#### Your task
Counting only lines below that contain the string "Require", give the total as a single number.

#### Entries provided
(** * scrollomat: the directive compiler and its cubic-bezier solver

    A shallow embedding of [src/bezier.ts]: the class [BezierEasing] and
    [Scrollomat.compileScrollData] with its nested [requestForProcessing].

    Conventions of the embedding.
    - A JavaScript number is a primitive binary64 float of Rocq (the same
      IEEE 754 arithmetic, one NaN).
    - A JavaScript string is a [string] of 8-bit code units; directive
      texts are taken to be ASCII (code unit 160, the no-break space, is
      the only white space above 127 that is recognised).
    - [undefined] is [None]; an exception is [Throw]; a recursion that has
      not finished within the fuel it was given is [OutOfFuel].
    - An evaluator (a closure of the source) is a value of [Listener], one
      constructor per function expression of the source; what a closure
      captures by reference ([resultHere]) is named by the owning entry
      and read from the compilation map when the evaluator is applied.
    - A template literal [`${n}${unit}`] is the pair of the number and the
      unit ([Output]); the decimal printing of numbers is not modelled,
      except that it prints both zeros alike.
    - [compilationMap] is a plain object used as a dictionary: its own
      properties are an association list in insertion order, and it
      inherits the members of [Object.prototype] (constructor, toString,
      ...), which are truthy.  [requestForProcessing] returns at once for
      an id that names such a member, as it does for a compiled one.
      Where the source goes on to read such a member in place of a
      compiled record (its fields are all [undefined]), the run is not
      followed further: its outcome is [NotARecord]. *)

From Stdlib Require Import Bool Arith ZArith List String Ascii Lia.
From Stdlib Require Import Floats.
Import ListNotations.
==
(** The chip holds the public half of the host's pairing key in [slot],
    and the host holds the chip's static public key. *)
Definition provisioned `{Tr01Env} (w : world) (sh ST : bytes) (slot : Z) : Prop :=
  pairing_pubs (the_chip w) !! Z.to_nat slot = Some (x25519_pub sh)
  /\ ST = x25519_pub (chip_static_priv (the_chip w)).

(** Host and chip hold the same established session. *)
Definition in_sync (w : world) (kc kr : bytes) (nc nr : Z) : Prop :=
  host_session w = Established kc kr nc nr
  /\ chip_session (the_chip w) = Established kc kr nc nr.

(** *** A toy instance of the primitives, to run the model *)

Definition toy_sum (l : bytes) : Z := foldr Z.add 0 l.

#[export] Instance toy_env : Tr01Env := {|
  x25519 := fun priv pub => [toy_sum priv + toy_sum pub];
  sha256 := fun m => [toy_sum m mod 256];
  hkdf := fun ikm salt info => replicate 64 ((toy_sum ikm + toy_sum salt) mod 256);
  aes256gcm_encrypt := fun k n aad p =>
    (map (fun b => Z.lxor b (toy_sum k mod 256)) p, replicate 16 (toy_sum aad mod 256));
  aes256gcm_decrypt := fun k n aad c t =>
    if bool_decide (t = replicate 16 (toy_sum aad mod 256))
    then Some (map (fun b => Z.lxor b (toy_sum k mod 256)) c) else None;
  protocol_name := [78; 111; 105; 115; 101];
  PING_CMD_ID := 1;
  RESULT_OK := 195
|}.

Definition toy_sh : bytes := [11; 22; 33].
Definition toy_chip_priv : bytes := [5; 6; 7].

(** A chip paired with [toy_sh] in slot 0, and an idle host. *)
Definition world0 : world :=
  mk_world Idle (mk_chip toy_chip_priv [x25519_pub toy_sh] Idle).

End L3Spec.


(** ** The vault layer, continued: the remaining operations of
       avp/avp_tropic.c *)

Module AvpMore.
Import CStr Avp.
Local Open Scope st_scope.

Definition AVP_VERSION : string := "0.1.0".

#### Exercise output
2